── Supplied material

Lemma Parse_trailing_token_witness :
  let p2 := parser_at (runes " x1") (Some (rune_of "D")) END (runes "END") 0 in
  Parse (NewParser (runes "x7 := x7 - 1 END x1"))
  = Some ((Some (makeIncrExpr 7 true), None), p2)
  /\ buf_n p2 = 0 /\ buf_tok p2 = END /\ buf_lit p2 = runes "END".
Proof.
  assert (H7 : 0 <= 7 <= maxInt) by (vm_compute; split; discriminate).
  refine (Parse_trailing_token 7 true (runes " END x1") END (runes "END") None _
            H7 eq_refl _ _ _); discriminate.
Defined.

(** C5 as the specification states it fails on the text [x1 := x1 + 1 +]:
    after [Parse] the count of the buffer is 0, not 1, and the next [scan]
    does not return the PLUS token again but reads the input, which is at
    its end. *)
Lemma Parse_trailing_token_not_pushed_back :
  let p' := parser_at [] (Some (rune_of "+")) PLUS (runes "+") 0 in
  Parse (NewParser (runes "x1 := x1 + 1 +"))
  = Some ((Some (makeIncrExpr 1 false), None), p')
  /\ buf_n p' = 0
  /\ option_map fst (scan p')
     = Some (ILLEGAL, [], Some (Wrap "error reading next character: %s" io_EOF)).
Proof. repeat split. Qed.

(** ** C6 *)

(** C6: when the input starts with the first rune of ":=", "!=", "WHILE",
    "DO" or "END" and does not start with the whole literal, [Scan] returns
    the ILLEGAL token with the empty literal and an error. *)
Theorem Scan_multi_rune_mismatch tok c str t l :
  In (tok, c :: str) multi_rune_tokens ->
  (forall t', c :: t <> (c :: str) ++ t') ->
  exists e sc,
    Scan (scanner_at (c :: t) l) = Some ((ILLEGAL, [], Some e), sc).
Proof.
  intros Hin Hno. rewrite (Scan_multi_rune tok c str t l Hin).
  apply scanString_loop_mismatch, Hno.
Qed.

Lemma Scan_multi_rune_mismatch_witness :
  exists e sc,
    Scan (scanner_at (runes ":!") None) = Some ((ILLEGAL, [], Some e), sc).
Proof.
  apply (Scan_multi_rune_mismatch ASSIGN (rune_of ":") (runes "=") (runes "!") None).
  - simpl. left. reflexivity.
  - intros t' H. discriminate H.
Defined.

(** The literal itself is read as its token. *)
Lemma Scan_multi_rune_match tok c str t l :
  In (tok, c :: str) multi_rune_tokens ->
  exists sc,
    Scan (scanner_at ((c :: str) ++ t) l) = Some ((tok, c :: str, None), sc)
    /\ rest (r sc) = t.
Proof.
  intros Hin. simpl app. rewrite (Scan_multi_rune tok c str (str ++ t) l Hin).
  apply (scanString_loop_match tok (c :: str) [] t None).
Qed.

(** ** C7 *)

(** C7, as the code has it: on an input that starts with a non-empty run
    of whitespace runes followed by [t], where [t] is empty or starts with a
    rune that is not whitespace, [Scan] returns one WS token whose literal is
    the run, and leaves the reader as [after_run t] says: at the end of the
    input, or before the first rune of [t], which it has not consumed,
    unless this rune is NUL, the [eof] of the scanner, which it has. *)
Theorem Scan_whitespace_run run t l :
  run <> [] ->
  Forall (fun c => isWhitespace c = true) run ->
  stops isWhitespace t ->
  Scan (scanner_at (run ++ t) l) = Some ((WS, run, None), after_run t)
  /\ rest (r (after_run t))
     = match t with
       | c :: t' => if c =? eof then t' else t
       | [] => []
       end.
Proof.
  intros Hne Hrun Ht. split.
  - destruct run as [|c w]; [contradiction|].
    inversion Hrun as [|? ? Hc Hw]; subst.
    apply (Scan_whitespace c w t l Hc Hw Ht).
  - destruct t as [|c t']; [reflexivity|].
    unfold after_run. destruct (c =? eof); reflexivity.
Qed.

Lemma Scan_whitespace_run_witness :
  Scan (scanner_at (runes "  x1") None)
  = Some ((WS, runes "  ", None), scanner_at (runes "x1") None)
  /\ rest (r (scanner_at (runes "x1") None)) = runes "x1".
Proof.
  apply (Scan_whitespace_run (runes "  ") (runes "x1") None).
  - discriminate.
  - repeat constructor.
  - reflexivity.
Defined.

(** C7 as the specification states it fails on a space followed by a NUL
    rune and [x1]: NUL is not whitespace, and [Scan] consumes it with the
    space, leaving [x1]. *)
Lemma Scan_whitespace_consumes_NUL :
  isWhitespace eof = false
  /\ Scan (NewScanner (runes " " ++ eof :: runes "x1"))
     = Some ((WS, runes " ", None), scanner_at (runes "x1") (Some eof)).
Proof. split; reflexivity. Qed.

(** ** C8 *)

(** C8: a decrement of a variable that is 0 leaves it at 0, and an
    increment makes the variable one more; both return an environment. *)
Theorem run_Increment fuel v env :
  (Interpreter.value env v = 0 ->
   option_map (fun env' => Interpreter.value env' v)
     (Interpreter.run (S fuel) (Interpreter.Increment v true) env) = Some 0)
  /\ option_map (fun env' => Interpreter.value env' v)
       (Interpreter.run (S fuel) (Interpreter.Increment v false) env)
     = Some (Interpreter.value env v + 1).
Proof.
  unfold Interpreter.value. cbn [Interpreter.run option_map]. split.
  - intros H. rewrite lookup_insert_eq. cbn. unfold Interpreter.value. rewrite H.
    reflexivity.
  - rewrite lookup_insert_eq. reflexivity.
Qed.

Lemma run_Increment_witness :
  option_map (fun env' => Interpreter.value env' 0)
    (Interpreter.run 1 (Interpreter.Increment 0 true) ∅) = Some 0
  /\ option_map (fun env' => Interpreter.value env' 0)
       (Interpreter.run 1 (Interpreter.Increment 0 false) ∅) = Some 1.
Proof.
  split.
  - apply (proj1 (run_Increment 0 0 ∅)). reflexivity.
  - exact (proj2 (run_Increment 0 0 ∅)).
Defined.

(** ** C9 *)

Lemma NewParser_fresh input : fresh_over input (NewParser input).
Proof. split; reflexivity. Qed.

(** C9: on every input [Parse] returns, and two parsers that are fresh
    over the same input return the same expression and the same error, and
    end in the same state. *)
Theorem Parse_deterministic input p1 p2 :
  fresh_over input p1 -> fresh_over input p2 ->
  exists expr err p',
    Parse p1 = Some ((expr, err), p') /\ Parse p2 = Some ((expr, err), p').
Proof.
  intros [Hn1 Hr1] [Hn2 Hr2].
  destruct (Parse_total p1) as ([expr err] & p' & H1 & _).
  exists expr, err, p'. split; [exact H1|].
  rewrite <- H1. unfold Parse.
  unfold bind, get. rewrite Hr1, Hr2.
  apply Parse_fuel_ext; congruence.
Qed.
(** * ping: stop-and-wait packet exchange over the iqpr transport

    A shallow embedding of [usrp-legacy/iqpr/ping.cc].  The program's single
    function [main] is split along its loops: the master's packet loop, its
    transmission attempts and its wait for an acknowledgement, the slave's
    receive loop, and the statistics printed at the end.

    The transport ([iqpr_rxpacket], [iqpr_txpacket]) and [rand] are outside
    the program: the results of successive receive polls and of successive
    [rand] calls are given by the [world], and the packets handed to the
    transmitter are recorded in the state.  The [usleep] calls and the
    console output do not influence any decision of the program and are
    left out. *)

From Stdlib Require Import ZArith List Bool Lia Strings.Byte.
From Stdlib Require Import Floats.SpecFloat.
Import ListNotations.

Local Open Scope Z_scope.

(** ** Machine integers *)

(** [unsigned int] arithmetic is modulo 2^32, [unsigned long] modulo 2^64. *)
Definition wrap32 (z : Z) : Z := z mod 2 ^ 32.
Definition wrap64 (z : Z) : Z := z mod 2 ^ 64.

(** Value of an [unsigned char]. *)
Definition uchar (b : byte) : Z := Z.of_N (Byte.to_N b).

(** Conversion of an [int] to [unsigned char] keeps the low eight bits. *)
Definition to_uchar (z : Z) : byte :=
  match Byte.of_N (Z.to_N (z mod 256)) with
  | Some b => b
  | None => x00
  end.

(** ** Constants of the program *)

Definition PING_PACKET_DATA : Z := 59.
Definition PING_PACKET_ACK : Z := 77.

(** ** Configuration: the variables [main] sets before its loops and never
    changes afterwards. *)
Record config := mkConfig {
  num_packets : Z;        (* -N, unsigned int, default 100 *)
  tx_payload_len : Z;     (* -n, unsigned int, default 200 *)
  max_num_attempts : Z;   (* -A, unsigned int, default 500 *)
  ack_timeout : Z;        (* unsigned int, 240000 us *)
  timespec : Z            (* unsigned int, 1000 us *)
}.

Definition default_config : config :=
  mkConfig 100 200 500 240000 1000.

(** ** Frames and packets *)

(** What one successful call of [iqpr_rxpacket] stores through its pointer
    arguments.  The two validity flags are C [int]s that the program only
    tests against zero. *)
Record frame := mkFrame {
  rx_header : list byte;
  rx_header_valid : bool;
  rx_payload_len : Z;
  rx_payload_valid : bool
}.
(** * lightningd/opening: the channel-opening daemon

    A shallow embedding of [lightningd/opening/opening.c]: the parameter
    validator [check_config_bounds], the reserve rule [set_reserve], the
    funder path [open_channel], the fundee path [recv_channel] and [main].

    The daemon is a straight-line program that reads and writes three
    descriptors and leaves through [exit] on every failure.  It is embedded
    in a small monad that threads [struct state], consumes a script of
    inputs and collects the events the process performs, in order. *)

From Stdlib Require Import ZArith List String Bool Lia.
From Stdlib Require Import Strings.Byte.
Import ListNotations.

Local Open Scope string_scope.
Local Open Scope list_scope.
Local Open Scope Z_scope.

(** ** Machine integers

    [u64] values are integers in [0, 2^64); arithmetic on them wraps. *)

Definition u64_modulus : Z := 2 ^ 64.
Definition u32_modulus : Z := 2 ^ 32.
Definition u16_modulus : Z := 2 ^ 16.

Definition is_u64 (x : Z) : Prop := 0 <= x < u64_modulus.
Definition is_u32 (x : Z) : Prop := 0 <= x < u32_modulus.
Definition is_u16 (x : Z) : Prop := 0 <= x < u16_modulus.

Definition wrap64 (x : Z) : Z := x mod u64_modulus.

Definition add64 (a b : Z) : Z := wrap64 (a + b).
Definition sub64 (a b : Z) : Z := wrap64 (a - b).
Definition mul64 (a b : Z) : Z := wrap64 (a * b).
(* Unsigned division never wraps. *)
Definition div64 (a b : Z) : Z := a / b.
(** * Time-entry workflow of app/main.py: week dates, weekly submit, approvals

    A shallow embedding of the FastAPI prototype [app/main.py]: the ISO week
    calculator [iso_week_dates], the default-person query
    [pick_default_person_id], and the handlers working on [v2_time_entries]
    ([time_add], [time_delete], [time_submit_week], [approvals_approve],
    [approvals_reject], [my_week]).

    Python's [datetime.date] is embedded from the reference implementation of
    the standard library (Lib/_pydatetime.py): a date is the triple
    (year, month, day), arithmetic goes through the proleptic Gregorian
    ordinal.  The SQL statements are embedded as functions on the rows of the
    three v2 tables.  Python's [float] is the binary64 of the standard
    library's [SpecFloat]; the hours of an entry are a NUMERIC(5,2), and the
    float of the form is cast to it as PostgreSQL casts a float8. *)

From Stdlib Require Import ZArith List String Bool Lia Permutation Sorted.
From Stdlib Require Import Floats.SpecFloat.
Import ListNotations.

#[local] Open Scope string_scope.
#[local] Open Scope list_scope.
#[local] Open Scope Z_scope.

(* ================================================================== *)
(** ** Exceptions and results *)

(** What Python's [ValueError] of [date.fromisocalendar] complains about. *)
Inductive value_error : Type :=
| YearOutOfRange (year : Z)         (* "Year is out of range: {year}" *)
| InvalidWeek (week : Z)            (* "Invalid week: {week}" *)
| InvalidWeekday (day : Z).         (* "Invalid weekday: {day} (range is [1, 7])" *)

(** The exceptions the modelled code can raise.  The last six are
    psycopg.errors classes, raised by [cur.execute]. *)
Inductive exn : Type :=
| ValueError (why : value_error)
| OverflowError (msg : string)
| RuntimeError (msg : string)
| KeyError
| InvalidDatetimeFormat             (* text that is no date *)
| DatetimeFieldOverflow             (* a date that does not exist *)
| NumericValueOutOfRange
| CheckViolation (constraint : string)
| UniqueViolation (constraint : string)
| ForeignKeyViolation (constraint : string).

────

__The problem__
In the records above, the line with "after [Parse] the" marks the start and the line with "let p' := parser_at" marks the end; copy that stretch exactly, both lines included, and nothing else.

__Reply to the exercise__
    after [Parse] the count of the buffer is 0, not 1, and the next [scan]
    does not return the PLUS token again but reads the input, which is at
    its end. *)
Lemma Parse_trailing_token_not_pushed_back :
  let p' := parser_at [] (Some (rune_of "+")) PLUS (runes "+") 0 in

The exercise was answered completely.